Nuclear Feedback in a Single Electron-Charged Quantum Dot under Pulsed Optical Control

TL;DR

This paper demonstrates a feedback process between nuclear spins and a single electron spin in a quantum dot, revealing complex behaviors and enabling dynamic tuning of electron spin properties through optical control.

Contribution

It introduces a mathematical model capturing the feedback dynamics and experimentally confirms novel phenomena like hysteresis and non-sinusoidal spin fringes in a quantum dot system.

Findings

Observation of hysteretic sawtooth pattern in spin decay

Detection of hysteresis during laser frequency scans

Identification of non-sinusoidal fringes in spin echo signals

Abstract

Electron spins in quantum dots under coherent control exhibit a number of novel feedback processes. Here, we present experimental and theoretical evidence of a feedback process between nuclear spins and a single electron spin in a single charged InAs quantum dot, controlled by the coherently modified probability of exciting a trion state. We present a mathematical model describing competition between optical nuclear pumping and nuclear spin-diffusion inside the quantum dot.

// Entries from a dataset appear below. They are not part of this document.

Lemma token_implements n (up : bool) id key q w :
  good n w -> 0 <= q -> n + q < 2 ^ 63 ->
  implements n (if up then OTokenIncrease id key q else OTokenDecrease id key q) w.
Proof.
  intros Hg Hq Hr. pose proof (good_faults _ _ Hg) as Hn.
  pose proof (good_nonneg _ _ Hg) as Hn0.
  assert (wrap64 (- q) = - q) as E by (apply wrap64_id; unfold int64_range; lia).
  set (d := if up then q else - q).
  set (w1 := if RedisEnabled
             then set_World_jobs (World_jobs w ++ [JIncrTokenQuota key d]) w else w).
  assert (World_db w1 = World_db w ∧ World_faults w1 = World_faults w ∧
    World_batch w1 = World_batch w ∧ World_now w1 = World_now w) as (Ed & Ef & Eb & Et)
    by (unfold w1; by destruct RedisEnabled).
  set (o := if up then OTokenIncrease id key q else OTokenDecrease id key q).
  assert (run_op o w = if BatchUpdateEnabled
    then (Ok tt, added BatchUpdateTypeTokenQuota id d w1)
    else (Ok tt, on_db (upd_token id (if up then move_token (World_now w) q
           else λ t, set_Token_AccessedTime (World_now w)
                  (set_Token_UsedQuota (Token_UsedQuota t + q)
                    (set_Token_RemainQuota (Token_RemainQuota t - q) t)))) w1)) as Hrun.
  { unfold o, w1, d. destruct up; simpl; unfold IncreaseTokenQuota, DecreaseTokenQuota,
      increaseTokenQuota, decreaseTokenQuota; destruct (q <? 0) eqn:En; try lia;
      rewrite ?E; destruct RedisEnabled, BatchUpdateEnabled; run_quota Hn. }
  assert (weight o = q) as Hw by (unfold o; destruct up; simpl; lia).
  destruct BatchUpdateEnabled eqn:EB.
  - apply (batched_implements n _ BatchUpdateTypeTokenQuota id d w w1); try done;
      unfold_kinds; try rewrite Hw; try (unfold d; destruct up; lia).
    intros l. unfold o, d. destruct up; simpl; [done|]. f_equal.
    apply map_eq. intros k. rewrite !lookup_alter. case_decide; [|done].
    destruct (_ !! _) as [[]|]; simpl; [entries|done].
  - eapply direct_implements with (w1 := w1); eauto; [lia|].
    unfold o. destruct up.
    + by apply direct_token.
    + rewrite (direct_token _ _ (- q)); [|intros; simpl; lia..].
      ledger_cases id; try done. destruct (_ !! _); simpl; [entries|done].
Qed.
Lemma direct_wallet_implements n id q w :
  good n w -> 0 <= q -> implements n (OUserDirect id q) w.
Proof.
  intros Hg Hq. pose proof (good_faults _ _ Hg) as Hn.
  apply (direct_implements n _ w (upd_user id (λ u, set_User_Quota (User_Quota u + q) u))
    (set_World_jobs (World_jobs w ++ [JIncrUserQuota id q]) w)); try done; [simpl; lia| |].
  - rewrite (direct_user _ _ q 0 0); [|intros; simpl; lia..].
    ledger_cases id; try done. destruct (_ !! _); simpl; [entries|done].
  - simpl. unfold IncreaseUserQuota, increaseUserQuota.
    destruct (q <? 0) eqn:E; [lia|]. run_quota Hn.
Qed.

Lemma used_implements n id q w :
  good n w -> n + (Z.abs q + 1) < 2 ^ 63 -> implements n (OUsed id q) w.
Proof.
  intros Hg Hr. pose proof (good_faults _ _ Hg) as Hn.
  destruct BatchUpdateEnabled eqn:EB.
  - exists (added BatchUpdateTypeRequestCount id 1 (added BatchUpdateTypeUsedQuota id q w)).
    assert (good (n + Z.abs q) (added BatchUpdateTypeUsedQuota id q w)) as Hg1
      by (apply added_good; unfold_kinds; done || lia).
    split_and!.
    + simpl. unfold UpdateUserUsedQuotaAndRequestCount. by rewrite EB.
    + eapply good_mono; [apply added_good; [exact Hg1|unfold_kinds; lia|lia]|simpl; lia].
    + rewrite (added_effective (n + Z.abs q)) by (done || unfold_kinds; lia).
      rewrite (added_effective n) by (done || unfold_kinds; lia). simpl. f_equal.
      apply map_eq. intros k. rewrite !lookup_alter. repeat case_decide; try done.
      by destruct (_ !! _) as [[[]]|].
  - apply (direct_implements n _ w (upd_user id (λ u,
      set_User_RequestCount (User_RequestCount u + 1)
        (set_User_UsedQuota (User_UsedQuota u + q) u))) w); try done; [simpl; lia| |].
    + rewrite (direct_user _ _ 0 q 1); [|intros; simpl; lia..].
      ledger_cases id; try done. destruct (_ !! _); simpl; [entries|done].
    + simpl. unfold UpdateUserUsedQuotaAndRequestCount, updateUserUsedQuotaAndRequestCount.
      rewrite EB. run_quota Hn.
Qed.

Lemma channel_implements n id q w :
  good n w -> n + Z.abs q < 2 ^ 63 -> implements n (OChannel id q) w.
Proof.
  intros Hg Hr. pose proof (good_faults _ _ Hg) as Hn.
  destruct BatchUpdateEnabled eqn:EB.
  - apply (batched_implements n _ BatchUpdateTypeChannelUsedQuota id q w w); try done;
      unfold_kinds; try (simpl; lia).
    simpl. unfold UpdateChannelUsedQuota. by rewrite EB.
  - apply (direct_implements n _ w (upd_channel id (λ used, used + q)) w); try done;
      [simpl; lia|apply direct_channel|].
    simpl. unfold UpdateChannelUsedQuota, updateChannelUsedQuota. rewrite EB. run_quota Hn.
Qed.

Lemma flush_implements n w : good n w -> implements n OFlush w.
Proof.
  intros Hg. pose proof (good_faults _ _ Hg) as Hn. pose proof (good_stores _ _ Hg) as Hl.
  pose proof (good_nonneg _ _ Hg) as Hn0.
  eexists. split; [apply batchUpdate_run, Hn|].
  destruct (forallb _ _) eqn:E.
  - split; [|done]. eapply good_mono; [done|simpl; lia].
  - split; [|apply flushed_effective]. split; [done|done|].
    intros i k. rewrite flushed_pend. simpl. lia.
Qed.

Lemma op_implements n o w :
  good n w -> op_ok o -> n + weight o < 2 ^ 63 -> implements n o w.
Proof.
  intros Hg Hok Hr. destruct o; simpl in *.
  - by apply wallet_implements.
  - by apply direct_wallet_implements.
  - apply used_implements; [done|lia].
  - apply (token_implements n true); [done|done|lia].
  - apply (token_implements n false); [done|done|lia].
  - by apply channel_implements.
  - by apply flush_implements.
Qed.

(** ** Sequences of operations *)

Definition run_ops (ops : list Op) : GM unit := for_each run_op ops.
Definition ledger_run (ops : list Op) (l : Ledger) : Ledger := foldl (λ l o, ledger_step o l) l ops.
Definition total_weight (ops : list Op) : Z := foldr (λ o n, weight o + n) 0 ops.

Lemma weight_nonneg o : 0 <= weight o.
Proof. destruct o; simpl; lia. Qed.

Lemma total_weight_nonneg ops : 0 <= total_weight ops.
Proof. induction ops as [|o ops IH]; simpl; [lia|]. pose proof (weight_nonneg o). lia. Qed.

Lemma run_ops_refines n ops w :
  good n w -> Forall op_ok ops -> n + total_weight ops < 2 ^ 63 ->
  ∃ w', run_ops ops w = (Ok tt, w') ∧ good (n + total_weight ops) w' ∧
        effective w' = ledger_run ops (effective w).
Proof.
  revert n w. induction ops as [|o ops IH]; intros n w Hg Hok Hr; simpl in *.
  { exists w. split_and!; [done|eapply good_mono; [done|lia]|done]. }
  apply Forall_cons in Hok as [Ho Hok]. pose proof (total_weight_nonneg ops).
  destruct (op_implements n o w) as (w1 & Hr1 & Hg1 & He1); [done|done|lia|].
  destruct (IH (n + weight o) w1) as (w2 & Hr2 & Hg2 & He2); [done|done|lia|].
  exists w2. unfold run_ops in *; simpl. unfold bind. rewrite Hr1. split_and!; [done| |].
  - eapply good_mono; [done|lia].
  - by rewrite He2, He1.
Qed.

Lemma good_start w : no_faults w -> World_batch w = empty_stores -> good 0 w.
Proof.
  intros Hf Hb. split; [done|by rewrite Hb|]. intros i k. unfold pend. rewrite Hb.
  unfold store_of, empty_stores, BatchUpdateTypeCount.
  do 5 (destruct i as [|i]; [done|]). done.
Qed.

(** C2. Refinement of the ledger.  Starting with empty batch stores and no
    failing statement, every sequence of wallet, token, usage and channel
    operations and of flushes succeeds and moves the effective balances (row
    plus pending amount) exactly as the abstract ledger, whether batching is on
    or off, as long as the amounts add up to less than [2 ^ 63]. *)
Theorem ledger_refines ops w :
  no_faults w -> World_batch w = empty_stores -> Forall op_ok ops ->
  total_weight ops < 2 ^ 63 ->
  ∃ w', run_ops ops w = (Ok tt, w') ∧ effective w' = ledger_run ops (effective w).
Proof.
  intros Hf Hb Hok Hr. destruct (run_ops_refines 0 ops w) as (w' & H1 & _ & H2);
    [by apply good_start|done|lia|eauto].
Qed.

(** The rows themselves, as a ledger. *)
Definition db_ledger (t : Tables) : Ledger := mkLedger
  ((λ u, (User_Quota u, User_UsedQuota u, User_RequestCount u)) <$> Tables_users t)
  ((λ k, (Token_RemainQuota k, Token_UsedQuota k)) <$> Tables_tokens t)
  (Tables_channel_used t).

Lemma effective_settled w :
  (∀ i k, pend i k w = 0) -> effective w = db_ledger (World_db w).
Proof.
  intros Hp. apply Ledger_eq; intros k; rewrite ?eff_users, ?eff_tokens, ?eff_channels, !Hp;
    simpl; rewrite ?lookup_fmap; destruct (_ !! k); simpl; try done; entries.
Qed.

(** After a flush nothing is pending: the rows of the database are the
    ledger, so a deployment with batching ends with the balances one without
    would have. *)
Theorem flushed_database_is_ledger ops w :
  no_faults w -> World_batch w = empty_stores -> Forall op_ok ops ->
  total_weight ops < 2 ^ 63 ->
  ∃ w', run_ops (ops ++ [OFlush]) w = (Ok tt, w') ∧
        db_ledger (World_db w') = ledger_run ops (db_ledger (World_db w)).
Proof.
  intros Hf Hb Hok Hr.
  destruct (run_ops_refines 0 ops w) as (w1 & H1 & Hg & H2); [by apply good_start|done|lia|].
  pose proof (good_faults _ _ Hg) as Hn.
  eexists. split.
  - unfold run_ops in *. rewrite for_each_app. unfold bind. rewrite H1. simpl.
    unfold bind. rewrite batchUpdate_run by done. done.
  - rewrite <- (effective_settled w) by (intros; by apply good_start in Hb; auto;
      destruct Hb as [_ _ Hp]; pose proof (Hp i k); lia).
    rewrite <- H2. destruct (forallb _ _) eqn:E.
    + symmetry. apply effective_settled. intros. by apply all_empty_pend.
    + rewrite <- flushed_effective. symmetry. apply effective_settled.
      intros. apply flushed_pend.
Qed.
End ledger.

(** ** Token validation *)

Section tokens.
Context {CFG : Config}.

(** Where a token can come from. *)
Definition token_source (key : string) (t : Token) (w : World) : Prop :=
  token_by_key key w = Some t ∨
  ∃ c, RedisEnabled = true ∧ World_redis_tokens w !! key = Some c ∧ t = set_Token_Key key c.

The model correctly postdicts the observation of a hysteretic sawtooth pattern in the free-induction-decay of the single electron spin, hysteresis while scanning a narrowband laser through the quantum dot's optical resonance frequency, and non-sinusoidal fringes in the spin echo. Both the coherent electron-spin rotations, implemented with off-resonant ultrafast laser pulses, and the resonant narrow-band optical pumping for spin initialization interspersed between ultrafast pulses, play a role in the observed behavior. This effect allows dynamic tuning of the electron Larmor frequency to a value determined by the pulse timing, potentially allowing more complex coherent control operations.